The silence over Mohamed Fahmy
Mohamed Fahmy is a Canadian citizen, working in Egypt as Al-Jazeera’s acting bureau chief. Before working for the Qatari broadcaster, he was with CNN. He is, then, kind of a big deal, and the kind of journalist of which the country ought to be proud.
Fahmy is currently holed up in Cairo’s Tora prison, which has previously held disgraced president Hosni Mubarak. He has been there since December 29, held “on suspicion of broadcasting false news that harmed national security.”
In the three weeks of Fahmy’s detention, Canadian coverage has been scant. The Globe and Mail has run five stories about his imprisonment; theToronto Star, two (and an editorial calling for his release). The Canadian Press has put out two stories on Fahmy, but a Factiva search indicates that they haven’t gotten much play in CP’s member papers.
This is a stark contrast to the coverage that John Greyson and Tarek Loubani’s 50-day detention received last year. On last week’s Q media panel, theNational Post’s Jonathan Kay said that this was less about Mahmy getting short shrift and more about Greyson and Loubani being better known in the Canadian media sphere.

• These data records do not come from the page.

Lemma Inv_Deliver tr s i s' :
  Inv replies tr s → step replies s (Deliver i) = Some s' →
  Inv replies (tr ++ [Deliver i]) s'.
Proof.
  intros HI (k & ip & Hsend & Hit & Hi & ->)%step_Deliver.
  destruct HI as [Hlen Hsnd Hnd Hrg Hits Htal Hleft Hsg Hdone Hq Hcl Hz Hem].
  assert (i < length replies) as Hlt.
  { rewrite <-Hlen. eapply lookup_lt_Some, Hi. }
  destruct (lookup_lt_is_Some_2 _ _ Hlt) as [r Hr].
  pose proof (Hsnd i r Hr) as Hir. rewrite Hi in Hir.
  destruct (decide (i ∈ deliveries tr)) as [|Hnew]; [done|].
  injection Hir as ->.
  pose proof (pending_deliver _ _ _ Hi) as Hperm.
  assert (closed s = false) as Hopen.
  { destruct (closed s) eqn:E; [|done]. destruct (Hcl eq_refl); lia. }
  split; cbn [senders iters ips done sending closed returned].
  - by rewrite length_insert.
  - intros j r' Hj. rewrite deliveries_snoc.
    destruct (decide (j = i)) as [->|Hne].
    + rewrite list_lookup_insert_eq by lia.
      rewrite decide_True; [done|].
      apply elem_of_app. right. by apply list_elem_of_singleton.
    + rewrite list_lookup_insert_ne by done. rewrite (Hsnd j r' Hj).
      assert (j ∈ deliveries tr ++ [i] ↔ j ∈ deliveries tr) as Hiff.
      { rewrite elem_of_app, list_elem_of_singleton. tauto. }
      do 2 f_equal. repeat case_decide; tauto.
  - rewrite deliveries_snoc. apply NoDup_app. split_and!; [done| |apply NoDup_singleton].
    intros j Hj ->%list_elem_of_singleton. done.
  - intros j. rewrite deliveries_snoc. intros [?| ->%list_elem_of_singleton]%elem_of_app; auto.
  - unfold pending in *. simpl. rewrite Hperm in Hits. simpl in Hits. lia.
  - intros v. rewrite arrivals_snoc, Hr, occurrences_app, occurrences_cons, occurrences_nil.
    rewrite lookup_total_insert, <-Htal. repeat case_decide; simplify_eq; lia || congruence.
  - intros v. specialize (Hleft v). unfold pending in *; simpl.
    rewrite (occurrences_Permutation _ _ _ Hperm), occurrences_cons in Hleft.
    rewrite lookup_total_insert. repeat case_decide; simplify_eq; lia || congruence.
  - intros ip'. destruct (done s) eqn:Hd; cbn [negb andb]; [done|].
    destruct (_ <? _)%nat eqn:Hc; [|done]. intros [= <-]. apply Nat.ltb_lt in Hc.
    rewrite lookup_total_insert_eq. split_and!; try done.
    destruct (returned s) as [w|] eqn:Hw; [|done].
    destruct (Hz w eq_refl eq_refl); congruence.
  - intros Hd. destruct (Hdone Hd) as (w & Hw & Hmaj). exists w. split; [done|].
    rewrite lookup_total_insert. case_decide; simplify_eq; lia.
  - intros Hd. rewrite Hd. cbn [negb andb]. destruct (_ <? _)%nat eqn:Hc; [done|]. intros _ v.
    apply Nat.ltb_ge in Hc. rewrite lookup_total_insert.
    case_decide; simplify_eq; [lia|]. by apply Hq.
  - congruence.
  - intros w Hw Hd. destruct (Hz w Hw Hd). congruence.
  - rewrite emissions_snoc. rewrite decide_False by done. lia.
Qed.
(** * solar-vector-store: the vector-store service of [main.py]

    A shallow embedding of the FastAPI endpoints of [main.py] and the
    properties of the ingestion and registry pipeline.

    The service keeps one process-wide dictionary, [VECTOR_STORES], and talks
    to three collaborators: the Qdrant client, the Upstage HTTP endpoints
    (document parsing and embeddings) and [uuid.uuid4].  The collaborators are
    modelled as oracles gathered in an environment [Env]; every call the
    service issues is appended to a trace, and an oracle answers from the
    trace so far and the call's arguments, so that a call may succeed once
    and raise the next time.  Endpoints are computations in a state and
    exception monad over the [World] (registry, uuid counter, trace): as in
    Python, what an endpoint wrote before it raised stays written. *)

From stdpp Require Import base option list strings gmap sorting pretty.
From Stdlib Require Import ZArith QArith.

Local Open Scope Z_scope.
Local Open Scope string_scope.
Local Open Scope list_scope.

(** ** Data model *)

(** [rest.Distance] of the Qdrant client. *)
Inductive Distance := COSINE | EUCLID | DOT | MANHATTAN.

Global Instance Distance_eq_dec : EqDecision Distance.
Proof. solve_decision. Defined.

(** An embedding: the list of JSON numbers under [data[0].embedding].  The
    service only passes it on. *)
Definition Vector := list Q.

(** The value of [meta["files"][file_id]]. *)
Record FileRecord := mkFileRecord {
  filename : string;
  pages : nat
}.

(** The value of [VECTOR_STORES[store_id]]. *)
Record Meta := mkMeta {
  name : string;
  collection : string;
  dimension : Z;
  distance : Distance;
  files : gmap string FileRecord
}.

(** [rest.PointStruct(id, vector, payload={"file": .., "page": ..})]. *)
Record PointStruct := mkPoint {
  point_id : string;
  vector : Vector;
  payload_file : string;
  payload_page : nat
}.

(** One hit of [qdrant.search], as the endpoint returns it. *)
Record ScoredPoint := mkHit {
  hit_id : string;
  score : Q;
  hit_payload : string * nat
}.

(** The request bodies (pydantic models). *)
Record CreateVectorStoreRequest := mkCreateReq {
  create_name : string;
  create_dimension : Z;
  create_distance : Distance
}.

Record UpdateVectorStoreRequest := mkUpdateReq {
  update_name : option string;
  update_distance : option Distance
}.

Record QueryRequest := mkQueryReq {
  query : string;
  top_k : Z
}.

(** [UploadFile]: the file name and what [file.file.read()] gives, [None]
    when reading raises. *)
Record UploadFile := mkUpload {
  upload_filename : string;
  upload_read : option (list Byte.byte)
}.

(** The JSON body of the document-parse response, with the fields the
    endpoint reads.  An absent key is [None]. *)
Record ContentObj := mkContent {
  c_html : option string;
  c_text : option string
}.

Record Element := mkElement {
  el_page : option Z;
  el_content : option ContentObj
}.

(** [js_elements] is [None] when the key is absent or its value is not a
    list. *)
Record DPJson := mkDPJson {
  js_elements : option (list Element);
  js_content : option ContentObj
}.

Inductive DPOutcome :=
  | DP_HTTPError            (* transport failure, or raise_for_status() *)
  | DP_BadJson              (* dp_resp.json() raises a ValueError *)
  | DP_Json (j : DPJson).

(** ** Calls to the collaborators *)

Module qdrant.
(** The methods of the Qdrant client the service calls, with their
    arguments. *)
Inductive call :=
  | recreate_collection (collection_name : string) (size : Z) (dist : Distance)
  | create_payload_index (collection_name field_name field_schema : string)
  | delete_collection (collection_name : string)
  | upsert (collection_name : string) (points : list PointStruct)
  | delete (collection_name : string) (key value : string)
  | search (collection_name : string) (query_vector : Vector) (limit : Z).
(** X23: the three tests on the value are interchangeable: the classic
    test, the count-trailing-zeros test and the population-count test give
    the same answer on every integer. *)
Theorem isPowerOfTwo_tests_agree selfBitWidth self :
  _isPowerOfTwo_cttz selfBitWidth self = Performance._isPowerOfTwo self /\
  _isPowerOfTwo_ctpop selfBitWidth self = Performance._isPowerOfTwo self.
Proof.
  split; apply (bool_eq_by_iff _ _ (isPowerOfTwo self));
    auto using cttz_iff, ctpop_iff, Performance_isPowerOfTwo_spec.
Qed.

(** *** The dispatch on the words *)

Section WordsDispatch.

Variable bitWidth : Z.
Hypothesis bitWidth_pos : 0 < bitWidth.

Lemma words_returns x :
  wellFormed bitWidth x -> words x <> [] ->
  exists b, _isPowerOfTwo_words bitWidth x = Some b.
Proof.
  destruct x as [s ws]. unfold wellFormed. simpl. intros Hwf Hne.
  destruct ws as [| w [| w2 rest]]; [done | |].
  - rewrite words_single by (by apply Forall_inv in Hwf). by eexists.
  - unfold _isPowerOfTwo_words. cbn [words isSigned].
    rewrite bool_decide_eq_false_2 by done.
    replace (length (w :: w2 :: rest) =? 1)%nat with false by done.
    destruct (_ && _); [by eexists |].
    destruct (scanWords_fresh bitWidth bitWidth_pos _ Hwf) as (b & -> & _).
    by eexists.
Qed.

(** X3: on well-formed words the words test traps exactly when the
    precondition fails, that is when there is no word; the subtractions in
    it never overflow. *)
Theorem isPowerOfTwo_words_trap x :
  wellFormed bitWidth x ->
  _isPowerOfTwo_words bitWidth x = None <-> words x = [].
Proof.
  intros Hwf. split.
  - intros Hnone. destruct (words x) as [| w ws] eqn:Hws; [done |].
    destruct (words_returns x Hwf) as (b & Hb); [by rewrite Hws |].
    congruence.
  - destruct x as [s ws]. simpl. by intros ->.
Qed.

Lemma words_correct x :
  wellFormed bitWidth x -> words x <> [] -> ~ isSignedMin bitWidth x ->
  exists b, _isPowerOfTwo_words bitWidth x = Some b /\
            (b = true <-> isPowerOfTwo (toZ bitWidth x)).
Proof.
  intros Hwf Hne Hmin. eexists. split.
  - by apply words_agrees_with_classic.
  - apply classic_spec.
Qed.

(** X1: the classic test answers true exactly for the positive powers of
    two. *)
Theorem isPowerOfTwo_classic_correct x :
  _isPowerOfTwo_classic bitWidth x = true <-> isPowerOfTwo (toZ bitWidth x).
Proof. exact (classic_spec bitWidth x). Qed.

(** X2: on well-formed words, apart from the signed minimum, the words test
    returns and answers true exactly for the positive powers of two. *)
Theorem isPowerOfTwo_words_correct x :
  wellFormed bitWidth x -> words x <> [] -> ~ isSignedMin bitWidth x ->
  exists b, _isPowerOfTwo_words bitWidth x = Some b /\
            (b = true <-> isPowerOfTwo (toZ bitWidth x)).
Proof. exact (words_correct x). Qed.

Lemma rem_multiple s b :
  0 <= s -> 0 < b -> Z.rem s b = 0 <-> exists n, 0 <= n /\ s = b * n.
Proof.
  intros Hs Hb. rewrite Z.rem_mod_nonneg by lia. split.
  - intros Hmod. exists (s / b). split; [apply Z.div_pos; lia |].
    pose proof (Z.div_mod s b). lia.
  - intros (n & Hn & ->). rewrite Z.mul_comm. by apply Z_mod_mult.
Qed.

“And there’s another factor,” he added, “which is that because this guy spent half his life in Egypt, because he has an Arabic name, I think there’s sort of a sense that, ‘Well, yes, he’s a Canadian citizen, but maybe there’s an internal Egyptian aspect.’” (Fahmy holds dual citizenship.)
If that is indeed the cause of Fahmy’s relative obscurity, it’s a poor one. Egypt is not an ideal place to be a prisoner right now, regardless of one’s profession, but Fahmy’s imprisonment is happening in the context of elevated risks for journalists in the restless nation. Things were bad during theMubarak years, but the three-year cycle of uprising-unrest-coup-unrest has exacerbated the tensions between the old guard and the Muslim Brotherhood, with both sides cracking down on their perceived enemies in the press. In response to heightened polarization and continued intimidation of, and attacks against, journalists, Freedom House moved Egypt from “Partly Free” down to “Not Free” last year.
Fahmy shares that sad label, and has for more than three weeks. With a healthy contingent of Canadian reporters covering the prime minister’s visit next door, it would be heartening to see more attention devoted to their imprisoned colleague.